Recorded data.
-- Opening Marker --
(** X7: when the first [acquire()] of an entry fails there is nothing to
    roll back: [__enter__] makes that one call, logs the failure, makes no
    [release()] call and raises the error of the call, whatever the
    [release()] of the locks would do. *)
Theorem first_acquire_failure_needs_no_rollback
  (m m' : machine W) (r : outcome unit) (lock : Lock) (e : exn) :
  _held_locks (self m) = [] ->
  __enter__ m = (m', r) ->
  hd_error (new_calls m m') = Some (EvAcquire lock (Some e)) ->
  r = Raise e /\
  new_calls m m' = [EvAcquire lock (Some e)] /\
  hd_error (_locks (self m)) = Some lock /\
  _held_locks (self m') = [] /\
  new_log m m' = [LogError "Error acquiring lock %r" lock].
Proof.
  intros Hheld H Hhd. unfold __enter__ in H. apply enter_loop_inv in H.
  destruct H as [_ Hres]. destruct r as [u|e1].
  - destruct Hres as (Hc & _). apply new_calls_app in Hc. rewrite Hc in Hhd.
    destruct (_locks (self m)); simpl in Hhd; discriminate.
  - destruct Hres as (pre & l0 & post & e0 & evs & rr & Ht & Hc & Hr & Hh & Hp & Hres).
    apply new_calls_app in Hc. rewrite Hc in Hhd. rewrite Hc.
    destruct pre as [|p pre]; simpl in Hhd; [|discriminate].
    inversion Hhd; subst l0 e0. rewrite Hheld in Hh. simpl in Hh.
    symmetry in Hh. apply app_eq_nil in Hh. destruct Hh as [Hh1 Hh2].
    assert (Hevs : evs = []).
    { destruct evs as [|ev evs]; trivial. simpl in Hh2.
      apply app_eq_nil in Hh2. destruct Hh2 as [_ K]. discriminate. }
    subst evs. simpl.
    assert (Hrr : rr = Return tt).
    { destruct Hp as [F | F | e0 evs0 l w Hne Hev Hrel]; trivial.
      - destruct F. reflexivity.
      - destruct evs0; discriminate. }
    subst rr. destruct Hres as (-> & _ & Hlog).
    apply new_log_app in Hlog. rewrite Ht. simpl. auto.
Qed.
(** X3: in the samples bucket, [absolute_paths] and [relative_paths]
    split [sample_paths] without reordering: the absolute ones are the
    paths that start with a slash or contain a colon, the relative
    ones are all the others; no listed path is empty. *)
Theorem samples_partition (root : Element) :
  let s := _extract_samples root in
  absolute_paths s = List.filter is_absolute_sample (sample_paths s)
  ∧ relative_paths s =
      List.filter (λ p, negb (is_absolute_sample p)) (sample_paths s)
  ∧ Forall (λ p, p ≠ "") (sample_paths s).
Proof.
  set (inv := λ s : samples,
         absolute_paths s = List.filter is_absolute_sample (sample_paths s)
         ∧ relative_paths s =
             List.filter (λ p, negb (is_absolute_sample p)) (sample_paths s)
         ∧ Forall (λ p, p ≠ "") (sample_paths s)).
  assert (Hchild : ∀ s c, inv s → inv (sample_child_step s c)).
  { intros s c (Ha & Hr & Hn). unfold inv, sample_child_step.
    destruct (_ || _); [| done].
    destruct (Py.or_ (get c "Value") (text c)) as [v|]; [| done].
    destruct (Py.truthy v) eqn:Hv; [| done]. cbn [absolute_paths
      relative_paths sample_paths].
    rewrite !List.filter_app, Ha, Hr. cbn [List.filter].
    fold (is_absolute_sample v).
    split; [| split].
    - by destruct (is_absolute_sample v); rewrite ?app_nil_r.
    - by destruct (is_absolute_sample v); rewrite ?app_nil_r.
    - apply Forall_app. split; [exact Hn |].
      constructor; [by apply truthy_nonempty | constructor]. }
  apply (loop_invariant samples_step inv); [by repeat split |].
  intros s e Hs. unfold samples_step.
  destruct (is_sample_ref_tag _); [| done].
  by apply (loop_invariant sample_child_step inv).
Qed.
(** * commitment_set.py: liveness masks, run-length encoding and a
    self-describing Huffman code

    A shallow embedding of [src/commitment_set.py] together with the part of
    Python's [heapq] and [collections.Counter] that [for_symbols] calls.

    Conventions of the embedding.
    - Python integers are unbounded; symbols and counts are non-negative and
      live in [N], list indices and loop counters in [nat].
    - A bit list is a [list bool]; a mask holds [bool]s ([random] fills it
      with the integers 0 and 1, which Python takes for [False] and
      [True]).
    - A Python [str] is a list of Unicode code points, [list N], where a
      caller hands it in: the argument of [from_bit_string].  The strings
      the code itself puts together, of ['0'] and ['1'] alone, are
      [string]s, and [code_points] gives the [str] such a [string] stands
      for.  What [int] makes of a character past ASCII is up to the
      Unicode database of the interpreter, which is a parameter of the
      model.
    - A call that can raise returns a [result]: [Returned v], [Raised e] for
      the Python exception class [e], or [OutOfFuel] when a loop was cut by
      its fuel.  Loops whose trip count is bounded by their input get that
      bound as fuel, and never run out; the symbol loop of
      [huffman_decompress] is not bounded so, and takes its fuel from the
      caller.
    - A list that Python mutates in place ([bits.pop(0)], the heap) is
      threaded through the calls: a function returns the list it leaves
      behind next to its value.
    - [random.shuffle] draws from a generator that is a parameter of the
      model.
    - The interpreter's recursion limit and memory are not modelled: what
      is said of a call is said of the runs that stay within them.  Nor is
      the command-line driver modelled. *)

From Stdlib Require Import NArith Ascii String DecimalString.
From stdpp Require Import base tactics option list numbers gmap.
(** The loop of [to_native_tuple] over [k] objects from index [i] on. *)
Lemma to_native_tuple_loop_objs k :
  forall i obj values cleanups e st vs cls e' c st' m t ps,
  to_native_tuple_loop (replicate k (fun o => to_native_value o pyobject))
    obj i values cleanups e st = Ok ((vs, cls, e'), c, st') ->
  op_lt (fresh st) obj -> Forall (op_lt (fresh st)) values ->
  op_lt (fresh st) e ->
  eval m obj = VPtr t ->
  CPython.heap (state m) !! t = Some (CPython.PyTuple ps) ->
  eval m e = VInt 1 0 ->
  cls = cleanups /\
  eval (exec c m) <$> vs
  = (eval m <$> values) ++ (CPython.item_or_null ps <$> seq i k) /\
  eval (exec c m) e' = VInt 1 0 /\
  state (exec c m)
  = (if decide (k = 0%nat) then state m
     else CPython.after_getitems (i + k) ps (state m)).
Proof.
  induction k as [|k IH];
    intros i obj values cleanups e [n md] vs cls e' c st' m t ps H Hobj Hvs He
      Hev Hheap Hee; simpl in H.
  - injection H as <- <- <- <- <-. simpl. rewrite app_nil_r. done.
  - unfold tuple_getitem in H. ginv. cbn [fresh] in *.
    match goal with
    | Hl : to_native_tuple_loop _ _ _ _ _ _ _ = Ok (_, ?cr, _) |- _ =>
        rename Hl into Hloop; rename cr into crest
    end.
    cbn [mkNativeValue value is_error cleanup] in Hloop.
    repeat run_pure. open_call. rewrite Hev.
    rewrite (ext_TupleGetItem t 64 (Z.of_nat i) ps _ _ Hheap), Nat2Z.id.
    set (w1 := if ps !! i is Some _ then state m else CPython.set_err (state m)).
    cbv beta iota zeta. norm_machine.
    repeat run_pure.
    match goal with
    | |- context [eval ?M e] =>
        rewrite (eval_same_regs m M n e)
          by (try assumption; intros; cbn [regs];
              rewrite !lookup_insert_ne by lia; done)
    end.
    rewrite Hee. change (bitop orb (VInt 1 0) (VInt 1 0)) with (VInt 1 0).
    match goal with |- context [exec crest ?M] =>
      destruct (IH (S i) obj (values ++ [Reg n]) cleanups (Reg (S n)) _ _ _ _ _
                  _ M t ps Hloop) as (Hc & Hv & Hf & Hs);
      [ eapply op_lt_mono; [exact Hobj|cbn [fresh]; lia]
      | apply Forall_app; split;
        [ eapply Forall_impl; [exact Hvs|];
          intros o' Ho'; eapply op_lt_mono; [exact Ho'|cbn [fresh]; lia]
        | apply Forall_cons_2; [cbn [fresh op_lt]; lia|apply Forall_nil_2] ]
      | cbn [fresh op_lt]; lia
      | rewrite <- Hev; eapply eval_same_regs; [exact Hobj|];
        intros r' Hr'; cbn [regs]; rewrite !lookup_insert_ne by lia; done
      | cbn [state]; unfold w1; destruct (ps !! i); exact Hheap
      | norm_machine; done
      | assert (Hvals : eval M <$> values = eval m <$> values) ]
    end.
    { apply Forall_fmap_ext_1. eapply Forall_impl; [exact Hvs|].
      intros o' Ho'. eapply eval_same_regs; [exact Ho'|].
      intros r' Hr'. cbn [regs]. rewrite !lookup_insert_ne by lia. done. }
    split; [exact Hc|]. split; [|split; [exact Hf|]].
    + rewrite Hv, fmap_app, Hvals. cbn [fmap list_fmap seq].
      norm_machine. rewrite <- app_assoc. done.
    + rewrite Hs. cbn [state]. unfold CPython.after_getitems, w1.
      destruct (ps !! i) as [p|] eqn:Ep.
      * apply lookup_lt_Some in Ep.
        destruct (decide (k = 0%nat)) as [->|Hk].
        -- rewrite decide_False by lia. rewrite decide_True by lia. done.
        -- rewrite (decide_False (P := S k = 0%nat)) by lia.
           replace (i + S k)%nat with (S i + k)%nat by lia. done.
      * apply lookup_ge_None in Ep.
        rewrite (decide_False (P := S k = 0%nat)) by lia.
        rewrite (decide_False (P := (i + S k <= length ps)%nat)) by lia.
        destruct (decide (k = 0%nat)); [done|].
        destruct (decide (S i + k <= length ps)%nat); done.
Qed.

Lemma to_native_tuple_objs count is_unituple obj st nv c st' m t ps :
  to_native_tuple (replicate count (fun o => to_native_value o pyobject))
    is_unituple obj st = Ok (nv, c, st') ->
  op_lt (fresh st) obj ->
  eval m obj = VPtr t ->
  CPython.heap (state m) !! t = Some (CPython.PyTuple ps) ->
  eval (exec c m) (value nv) = VAgg (CPython.item_or_null ps <$> seq 0 count) /\
  eval (exec c m) (is_error nv) = VInt 1 0 /\
  cleanup nv = None /\
  state (exec c m) = CPython.after_getitems count ps (state m).
Proof.
  intros H Hobj Hev Hheap. unfold to_native_tuple in H. ginv.
  assert (Hwf : Forall conv_wf
                  (replicate count (fun o => to_native_value o pyobject)))
    by (apply Forall_replicate; apply (to_native_value_wf pyobject)).
  match goal with
  | Hl : to_native_tuple_loop _ _ _ _ _ _ _ = Ok (?r, ?cl, ?sl) |- _ =>
      destruct r as [[values cleanups] e];
      pose proof (to_native_tuple_loop_wf _ _ _ _ _ _ _ _ _ _ Hwf Hl)
        as (Hle & Hd & Hb);
      destruct (to_native_tuple_loop_objs _ _ _ _ _ _ _ _ _ _ _ _ m t ps Hl
                  Hobj (Forall_nil_2 _) I Hev Hheap eq_refl)
        as (Hc & Hv & Hf & Hs);
      rename cl into cloop; rename sl into stl
  end.
  ginv. cbn [fresh module fst snd] in *.
  destruct Hb as [Hbv Hbe]; [constructor|done|].
  match goal with Hi : _ = Ok (?v, ?cv, ?sv) |- _ =>
    assert (Hins : insert_values (undef_agg (length values)) 0 values stl
                   = Ok (v, cv, sv))
      by (destruct is_unituple; [|exact Hi];
          unfold pack_array in Hi; destruct values; [discriminate Hi|exact Hi]);
    clear Hi; rename cv into cins end.
  pose proof (insert_values_wf _ _ _ _ _ _ _ Hins) as (Hle3 & Hd3 & _).
  destruct (pack_values_run _ _ _ _ _ (exec cloop m) Hins Hbv) as [Hval Hst].
  subst cleanups. cbn [mkNativeValue value is_error cleanup].
  rewrite !exec_Seq. change (exec Skip ?x) with x.
  split; [|split; [|split]].
  - rewrite Hval, Hv. done.
  - rewrite (exec_eval_frame cins _ _ _ _ Hd3 Hbe). exact Hf.
  - done.
  - rewrite Hst, Hs. unfold CPython.after_getitems.
    destruct (decide (count = 0%nat)) as [->|Hk]; [|done].
    rewrite decide_True by lia. done.
Qed.

Lemma to_native_tuple_empty (convs : list (operand -> Gen NativeValue))
    is_unituple obj st nv c st' m :
  convs = [] ->
  to_native_tuple convs is_unituple obj st = Ok (nv, c, st') ->
  eval (exec c m) (value nv) = VAgg [] /\
  eval (exec c m) (is_error nv) = VInt 1 0 /\
  state (exec c m) = state m.
Proof.
  destruct st as [n md]. intros -> H.
  unfold to_native_tuple in H. cbn [to_native_tuple_loop] in H.
  unfold pack_array, make_anonymous_struct in H. cbn [length insert_values] in H.
  destruct is_unituple; ginv; [discriminate|].
  ginv. cbn [mkNativeValue value is_error].
  repeat run_pure. norm_machine. done.
Qed.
-- Closing Marker --
PROMPT. Once you find the line containing "assert (Hevs : evs = []).", stop: reproduce exactly that line and every line of the data before it, and nothing else.

ANSWER BOX.
(** X7: when the first [acquire()] of an entry fails there is nothing to
    roll back: [__enter__] makes that one call, logs the failure, makes no
    [release()] call and raises the error of the call, whatever the
    [release()] of the locks would do. *)
Theorem first_acquire_failure_needs_no_rollback
  (m m' : machine W) (r : outcome unit) (lock : Lock) (e : exn) :
  _held_locks (self m) = [] ->
  __enter__ m = (m', r) ->
  hd_error (new_calls m m') = Some (EvAcquire lock (Some e)) ->
  r = Raise e /\
  new_calls m m' = [EvAcquire lock (Some e)] /\
  hd_error (_locks (self m)) = Some lock /\
  _held_locks (self m') = [] /\
  new_log m m' = [LogError "Error acquiring lock %r" lock].
Proof.
  intros Hheld H Hhd. unfold __enter__ in H. apply enter_loop_inv in H.
  destruct H as [_ Hres]. destruct r as [u|e1].
  - destruct Hres as (Hc & _). apply new_calls_app in Hc. rewrite Hc in Hhd.
    destruct (_locks (self m)); simpl in Hhd; discriminate.
  - destruct Hres as (pre & l0 & post & e0 & evs & rr & Ht & Hc & Hr & Hh & Hp & Hres).
    apply new_calls_app in Hc. rewrite Hc in Hhd. rewrite Hc.
    destruct pre as [|p pre]; simpl in Hhd; [|discriminate].
    inversion Hhd; subst l0 e0. rewrite Hheld in Hh. simpl in Hh.
    symmetry in Hh. apply app_eq_nil in Hh. destruct Hh as [Hh1 Hh2].
    assert (Hevs : evs = []).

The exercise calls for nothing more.